Хуан тем временем не думал ни о чем, кроме развлечений. Его знак отличия, быстро заживающая рана давала ему лишний повод скинуть рубашку перед любой понравившейся девушкой. Целая армия профессионалок, вероятно, раздели бы его сами и совершенно бесплатно, таков уж был его статус, однако он искал себе задачки посложнее. Его возвращение ко двору прошло не совсем так, как он ожидал, ведь Санчу занимали другие проблемы, и она не горела особым желанием броситься к его ногам. В Неаполе умер ее сводный брат, король Ферранте, и охватившая ее великая печаль удивила всех. За последние месяцы Санча заметно повзрослела. Страсть к Чезаре и обожгла, и очистила ее, и теперь она скучала по дому и нуждалась в мужчинах, которые, как брат, дарили ей ощущение безопасности, а не заставляли пылать. По мере наступления лета при дворе все чаще стали устраивать приемы и танцы, но она предпочитала оставаться в спальне, где они с Джоффре играли в карты или другие азартные игры. В кровати, в минуты печали, он с радостью нежно утешал ее, а не разыгрывал из себя похотливое животное. Однажды утром фрейлины Санчи нашли их в объятьях друг друга, похожих на спящих щенков, трогательных и милых.

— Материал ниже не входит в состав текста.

(* ===== verification/Checkpoint.v ===== *)
(** * Execution checkpoints (src/unchain/memory/checkpoint_state.py)

    A checkpoint is the serialised state of a run that waits or has spent its
    budget, stored in the session document beside the interaction journal.  It
    carries the digest of its own payload and the reference of the interaction it
    waits for; replacing or clearing it closes that interaction in the same
    document. *)

From S2P Require Import Prelude PyVal Json JsonParse Execution Interaction ToolResults.
Local Open Scope Z_scope.

(** The subclasses of [ExecutionCheckpointError], by their code. *)
Inductive checkpoint_error : Type :=
| ExecutionCheckpointError
| ExecutionCheckpointIntegrityError
| ExecutionCheckpointCompatibilityError
| ExecutionCheckpointResumeRequiredError
| ExecutionCheckpointReplayUnavailableError
| ExecutionCheckpointPersistenceError.

Definition checkpoint_error_code (e : checkpoint_error) : pystr :=
  match e with
  | ExecutionCheckpointError => u "execution_checkpoint_error"
  | ExecutionCheckpointIntegrityError => u "execution_checkpoint_integrity_error"
  | ExecutionCheckpointCompatibilityError => u "execution_checkpoint_compatibility_error"
  | ExecutionCheckpointResumeRequiredError => u "execution_checkpoint_resume_required"
  | ExecutionCheckpointReplayUnavailableError => u "execution_checkpoint_replay_unavailable"
  | ExecutionCheckpointPersistenceError => u "execution_checkpoint_persistence_error"
  end.

(** What the checkpoint code raises: an error of its own, one of the interaction
    journal, one of the store (or a [TypeError] of the code itself), or what the JSON
    encoder or a conversion raises ([ValueError], [TypeError]); [RAttributeError] is a
    method called on a value of the wrong class, [RKeyError] a key that is not there. *)
Inductive rterror : Type :=
| RCheckpoint (e : checkpoint_error)
| RInteraction (e : ierror)
| RStore (e : exn)
| RHistoryOwnership
| RValueError
| RAttributeError
| RKeyError.

#[export] Instance checkpoint_error_eq_dec : EqDecision checkpoint_error.
Proof. solve_decision. Defined.
#[export] Instance rterror_eq_dec : EqDecision rterror.
Proof. solve_decision. Defined.

Abbreviation RT := (result rterror).

Definition integrity : rterror := RCheckpoint ExecutionCheckpointIntegrityError.
Definition incompatible : rterror := RCheckpoint ExecutionCheckpointCompatibilityError.
Definition resume_required : rterror := RCheckpoint ExecutionCheckpointResumeRequiredError.
Definition persistence : rterror := RCheckpoint ExecutionCheckpointPersistenceError.
Lemma run_fields_frame state status run_id request :
  printable (VDict (run_fields state status run_id request)) → printable (VDict (replay_frame state)).
Proof. intros H. eapply (printable_field _ (u "replay_frame")); [exact H|]. unfold run_fields, checkpoint_fields. set_solver. Qed.

Lemma run_fields_human state status run_id request :
  printable (VDict (run_fields state status run_id request)) → printable (default VNone (rs_human_input_request state)).
Proof.
  intros H. eapply (printable_field _ (u "human_input_request")); [exact H|]. unfold run_fields, checkpoint_fields. set_solver.
Qed.

(** What was built, when the values are JSON values. *)
Lemma build_inv state status run_id c :
  (∀ request, _checkpoint_interaction_request state status run_id (text_or (rs_session_id state)) (base_revision state)
                = Ok request → printable (VDict (run_fields state status run_id request))) →
  build_execution_checkpoint py_str other_key state status run_id = Ok c →
  ∃ request digest,
    status ∈ _CHECKPOINT_STATUSES ∧ nonempty (text_or (rs_session_id state)) = true ∧
    _checkpoint_interaction_request state status run_id (text_or (rs_session_id state)) (base_revision state) = Ok request ∧
    is_Some (dumps_default py_str other_key (VDict (run_fields state status run_id request))) ∧
    stable_payload_digest py_str other_key (VDict (run_fields state status run_id request)) = Ok digest ∧
    c = sealed (run_fields state status run_id request) digest.
Proof.
  intros Hp H. unfold build_execution_checkpoint in H.
  apply result_bind_ok in H as ([] & Hst & ([] & Hses & (request & Hreq & (frame & Hfr & (human & Hhu & H)
    %result_bind_ok)%result_bind_ok)%result_bind_ok)%result_bind_ok).
  specialize (Hp _ Hreq). exists request.
  assert (frame = VDict (replay_frame state)) as ->.
  { eapply safe_printable; [|exact Hfr]. by eapply run_fields_frame. }
  assert (human = default VNone (rs_human_input_request state)) as ->.
  { unfold _human_input_request in Hhu. assert (Hh := run_fields_human _ _ _ _ Hp).
    destruct (rs_human_input_request state); [by eapply safe_printable|by injection Hhu]. }
  apply result_bind_ok in H as (payload & Hpay & H).
  destruct (safe_printable _ _ Hp Hpay) as [-> Htext]. apply result_bind_ok in H as (digest & Hd & [= <-]).
  exists digest. apply ensure_ok in Hst, Hses. apply bool_decide_eq_true in Hst.
  split_and!; try done. by destruct request.
Qed.

(** ** The checks of the reader *)

Lemma sealed_payload state status run_id request digest :
  checkpoint_payload (sealed (run_fields state status run_id request) digest) = run_fields state status run_id request.
Proof. by destruct request. Qed.

Lemma wf_request_digest_nonempty r : wf_request r → nonempty (request_digest r) = true.
Proof.
  intros [H _]. rewrite request_of_request_dict in H. unfold make_InteractionRequest in H. binds H.
  match goal with H : _required_text (VStr (request_digest r)) = Ok _ |- _ => rename H into Ht end.
  unfold _required_text in Ht. destruct (request_digest r); [|done]. by vm_compute in Ht.
Qed.

Lemma request_ref_ok state status run_id session base r :
  _checkpoint_interaction_request state status run_id session base = Ok (Some r) →
  nonempty (interaction_id r) = true ∧ nonempty (request_digest r) = true ∧
  session_id r = session ∧ source_run_id r = or_else run_id (u "kernel") ∧
  (∀ b, base = Some b → created_revision r = b).
Proof.
  unfold _checkpoint_interaction_request. destruct (rs_interaction_request state) as [raw|]; [|by case_bool_decide].
  intros (r' & Hr & ([] & H1 & ([] & H2 & ([] & H3 & ([] & _ & [= <-])%result_bind_ok)%result_bind_ok)%result_bind_ok)
    %result_bind_ok)%result_bind_ok.
  assert (wf_request r') as Hwf.
  { destruct (request_from_dict raw) as [r0|[]] eqn:E; simpl in Hr; simplify_eq. by eapply request_from_dict_wf. }
  apply ensure_ok in H1, H2, H3. apply bool_decide_eq_true in H1, H2.
  split_and!; [by apply wf_request_nonempty|by apply wf_request_digest_nonempty|done|done|].
  intros b ->. by apply bool_decide_eq_true in H3.
Qed.

Lemma request_known state status run_id session base request raw r :
  _checkpoint_interaction_request state status run_id session base = Ok request →
  rs_interaction_request state = Some raw → request_from_dict raw = Ok r → request = Some r.
Proof.
  unfold _checkpoint_interaction_request. intros H Hraw Hr. rewrite Hraw, Hr in H. cbn [on_interaction_error] in H.
  by apply result_bind_ok in H as (? & [= <-] & (? & _ & (? & _ & (? & _ & (? & _ & [= <-])%result_bind_ok)%result_bind_ok)
    %result_bind_ok)%result_bind_ok).
Qed.

Lemma status_cases status :
  status ∈ _CHECKPOINT_STATUSES →
  status = u "max_iterations" ∨ status = u "awaiting_human_input" ∨ status = u "awaiting_interaction".
Proof. unfold _CHECKPOINT_STATUSES. set_solver. Qed.

Lemma waiting_has_request state status run_id session base :
  status = u "awaiting_interaction" →
  _checkpoint_interaction_request state status run_id session base ≠ Ok None.
Proof.
  intros -> H. unfold _checkpoint_interaction_request in H. destruct (rs_interaction_request state); [|by vm_compute in H].
  by apply result_bind_ok in H as (? & _ & (? & _ & (? & _ & (? & _ & (? & _ & ?)%result_bind_ok)%result_bind_ok)
    %result_bind_ok)%result_bind_ok).
Qed.

(** The reference of the request has its two texts. *)
Lemma sealed_ref state status run_id request digest session base :
  _checkpoint_interaction_request state status run_id session base = Ok request →
  check_interaction_ref (get (sealed (run_fields state status run_id request) digest) "interaction_ref") = true.
Proof.
  intros Hreq. destruct request as [r|]; [|done]. destruct (request_ref_ok _ _ _ _ _ _ Hreq) as (Hi & Hd & _).
  change (exact_keys ["interaction_id"; "request_digest"] [field "interaction_id" (VStr (interaction_id r));
    field "request_digest" (VStr (request_digest r))] && nonempty (interaction_id r) && nonempty (request_digest r) = true).
  by rewrite Hi, Hd.
Qed.

(** The conditions that depend on the status. *)
Lemma sealed_status state status run_id request digest session base :
  status ∈ _CHECKPOINT_STATUSES →
  _checkpoint_interaction_request state status run_id session base = Ok request →
  complete_run state status = true →
  let c := sealed (run_fields state status run_id request) digest in
  (if py_eq (get c "status") (VStr (u "awaiting_human_input"))
   then is_dict (get c "continuation") && is_dict (get c "human_input_request") else true) = true ∧
  (if py_eq (get c "status") (VStr (u "awaiting_interaction"))
   then negb (is_none (get c "interaction_ref")) && is_dict (get c "continuation") else true) = true.
Proof.
  intros Hst Hreq Hrun c. unfold complete_run in Hrun. apply andb_true_iff in Hrun as [Hrun Hh].
  apply andb_true_iff in Hrun as [_ Hc].
  destruct (status_cases _ Hst) as [-> | [-> | ->]].
  - split; reflexivity.
  - assert (∃ d, rs_last_continuation state = Some d) as [d Hd].
    { rewrite bool_decide_eq_false_2 in Hc by done. destruct (rs_last_continuation state); eauto; done. }
    assert (∃ h, rs_human_input_request state = Some (VDict h)) as [h Hh'].
    { rewrite bool_decide_eq_true_2 in Hh by done. destruct (rs_human_input_request state) as [[]|]; eauto; done. }
    split; [|reflexivity].
    change (is_dict (opt VDict (rs_last_continuation state)) && is_dict (default VNone (rs_human_input_request state)) = true).
    by rewrite Hd, Hh'.
  - assert (∃ d, rs_last_continuation state = Some d) as [d Hd].
    { rewrite bool_decide_eq_false_2 in Hc by done. destruct (rs_last_continuation state); eauto; done. }
    split; [reflexivity|]. destruct request as [r|]; [|by apply waiting_has_request in Hreq].
    change (true && is_dict (opt VDict (rs_last_continuation state)) = true). by rewrite Hd.
Qed.

Lemma sealed_shape state status run_id request digest :
  status ∈ _CHECKPOINT_STATUSES → nonempty (text_or (rs_session_id state)) = true →
  _checkpoint_interaction_request state status run_id (text_or (rs_session_id state)) (base_revision state) = Ok request →
  complete_run state status = true →
  shape_checks (sealed (run_fields state status run_id request) digest) = true.
Proof.
  intros Hst Hses Hreq Hrun. destruct (sealed_status _ _ _ _ digest _ _ Hst Hreq Hrun) as [Hs1 Hs2].
  unfold complete_run in Hrun. rewrite !andb_true_iff in Hrun. destruct Hrun as [[[[[[[Hp Hi] Hm] Ht] Hb] Hf] _] _].
  unfold shape_checks. rewrite Hs1, Hs2, (sealed_ref _ _ _ _ digest _ _ Hreq).
  rewrite !andb_true_iff. split_and!; try reflexivity.
  - destruct request;
      change (nonempty (text_or (rs_session_id state)) && (nonempty (text_or (ps_provider (rs_provider state))) && true) = true);
      by rewrite Hses, Hp.
  - exact Hi.
  - exact Hm.
  - exact Ht.
  - change (check_pending_context (opt (λ l, VList (VDict <$> l)) (rs_next_model_input state)) = true).
    destruct (rs_next_model_input state) as [l|]; [|done]. simpl. by induction l.
  - exact Hf.
  - change (check_base_revision (opt VInt (base_revision state)) = true). by destruct (base_revision state).
Qed.

Lemma sealed_text state status run_id request digest :
  is_Some (dumps_default py_str other_key (VDict (run_fields state status run_id request))) →
  is_Some (dumps_default py_str other_key (VDict (sealed (run_fields state status run_id request) digest))).
Proof.
  rewrite !dict_text. intros Hd. apply default_dict_app; [done|]. simpl. eauto.
Qed.
(* ===== verification/CheckpointRuntime.v ===== *)
(** * The session document at run time (src/unchain/memory/runtime.py)

    How the kernel reads and writes the session document: checkpoints are saved and
    cleared, and the wait of a cancelled execution is closed, with one conditional write
    each.  Other workers may write between two calls, so an operation is a program of
    store calls, each of which is atomic. *)

From S2P Require Import Prelude PyVal Execution SessionStore Revision Interaction Checkpoint.
Local Open Scope Z_scope.

(** ** Programs of store calls *)

(** A finished run, or a call of the store and what is done with its answer. *)
Inductive prog (S A : Type) : Type :=
| Done (r : RT A)
| Call {B : Type} (m : M S exn B) (k : result exn B → prog S A).
Arguments Done {S A} r.
Arguments Call {S A B} m k.

Fixpoint prog_bind {S A B} (f : A → prog S B) (p : prog S A) : prog S B :=
  match p with
  | Done (Ok a) => f a
  | Done (Err e) => Done (Err e)
  | Call m k => Call m (λ r, prog_bind f (k r))
  end.

#[export] Instance prog_mret S : MRet (prog S) := λ A a, Done (Ok a).
#[export] Instance prog_mbind S : MBind (prog S) := λ A B f p, prog_bind f p.

(** [try: p  except ... as e: h e] *)
Fixpoint prog_catch {S A} (p : prog S A) (h : rterror → prog S A) : prog S A :=
  match p with
  | Done (Ok a) => Done (Ok a)
  | Done (Err e) => h e
  | Call m k => Call m (λ r, prog_catch (k r) h)
  end.

Definition throw {S A} (e : rterror) : prog S A := Done (Err e).

Definition of_store {A} (r : result exn A) : RT A :=
  match r with Ok a => Ok a | Err e => Err (RStore e) end.

Definition call {S A} (m : M S exn A) : prog S A := Call m (λ r, Done (of_store r)).

(** Run alone, every call on the state the one before left. *)
Fixpoint run {S A} (p : prog S A) (s : S) : RT A * S :=
  match p with
  | Done r => (r, s)
  | Call m k => let '(r, s') := m s in run (k r) s'
  end.

(** ** Stores *)

(** What the run time finds on a store object besides its session methods; a
    cancellation that is not an [ExecutionCancellation] is [None]. *)
Record durable_store (S : Type) : Type := mkDurable {
  ds_session : session_store S;
  ds_verify_lease : option (pystr → pystr → Z → M S exn unit);
  ds_load_cancellation : option (pystr → pystr → M S exn (option (option ExecutionCancellation)));
  ds_save_not_cancelled : option (pystr → pydict → Z → pystr → pystr → M S exn pyval);
  ds_save_cancelled : option (pystr → pydict → Z → pystr → pystr → M S exn pyval);
}.
Arguments ds_session {S}.
Arguments ds_verify_lease {S}.
Arguments ds_load_cancellation {S}.
Arguments ds_save_not_cancelled {S}.
Arguments ds_save_cancelled {S}.

(** ** The owner of a checkpoint *)

Record _ExecutionCheckpointDomain : Type := mkDomain {
  dom_checkpoint_id : pystr;
  dom_execution_id : pystr;
  dom_owner_id : pystr;
  dom_fencing_token : Z;
}.

Definition domain_from_fence (py_str : pyval → pystr) (checkpoint : pydict) (fence : ExecutionFence)
    : _ExecutionCheckpointDomain :=
  mkDomain (str_or_empty py_str (get checkpoint "checkpoint_id")) (fence_execution_id fence)
    (fence_owner_id fence) (fence_token fence).

Definition domain_keys : list string :=
  ["schema_version"; "checkpoint_id"; "execution_id"; "owner_id"; "fencing_token"]%string.

Definition domain_from_state (state checkpoint : pydict) (sid : pystr) : RT (option _ExecutionCheckpointDomain) :=
  match lookup state EXECUTION_CHECKPOINT_DOMAIN_KEY with
  | VNone => Ok None
  | VDict raw =>
      _ ← ensure (exact_keys domain_keys raw) integrity;
      _ ← ensure (py_eq (get raw "schema_version") (VInt 1)) integrity;
      match get raw "checkpoint_id", get raw "execution_id", get raw "owner_id", exact_int (get raw "fencing_token") with
      | VStr checkpoint_id, VStr execution_id, VStr owner_id, Some token =>
          _ ← ensure (nonempty checkpoint_id && py_eq (get checkpoint "checkpoint_id") (VStr checkpoint_id)) integrity;
          _ ← ensure (nonempty execution_id && nonempty owner_id && (0 <? token)) integrity;
          _ ← ensure (bool_decide (sid = execution_id) || startswith sid (execution_id ++ u ":")) integrity;
          Ok (Some (mkDomain checkpoint_id execution_id owner_id token))
      | _, _, _, _ => Err integrity
      end
  | _ => Err integrity
  end.

Definition domain_to_dict (d : _ExecutionCheckpointDomain) : pydict :=
  [field "schema_version" (VInt 1); field "checkpoint_id" (VStr (dom_checkpoint_id d));
   field "execution_id" (VStr (dom_execution_id d)); field "owner_id" (VStr (dom_owner_id d));
   field "fencing_token" (VInt (dom_fencing_token d))].

(** ** Helpers *)

Definition _ensure_expected_revision (snapshot : SessionSnapshot) (sid : pystr) (expected_revision : option Z)
    : RT unit :=
  match expected_revision, snap_revision snapshot with
  | Some expected, Some actual =>
      ensure (actual =? expected) (RStore (ERevisionConflict sid (Some expected) actual))
  | _, _ => Ok tt
  end.

(** [expected if expected is not None else snapshot.revision] *)
Definition expected_or (expected : option Z) (snapshot : SessionSnapshot) : option Z :=
  match expected with Some e => Some e | None => snap_revision snapshot end.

Хуан, однако, не привык к тому, что женщина ему отказывает. Однажды вечером за ужином он намеренно сел между Санчей и Джоффре. Разговор становился все фривольнее, и Хуан попытался прощупать под юбками девушки степень ее сопротивления. Она отстранилась, он упорствовал. Тогда Джоффре взял блестящую серебряную вилку, новое модное оружие, более жестокое, чем нож, и вонзил ее брату прямо в тыльную сторону ладони.
Хуан взвыл от боли.
– Ох, прости! Прости, брат! – закричал Джоффре, уклоняясь от ответного удара. – Я был уверен, что это таракан в твоей тарелке.
Санча залилась смехом. Хуан, чрезвычайно чувствительный к чужим насмешкам, в ярости выскочил из-за стола.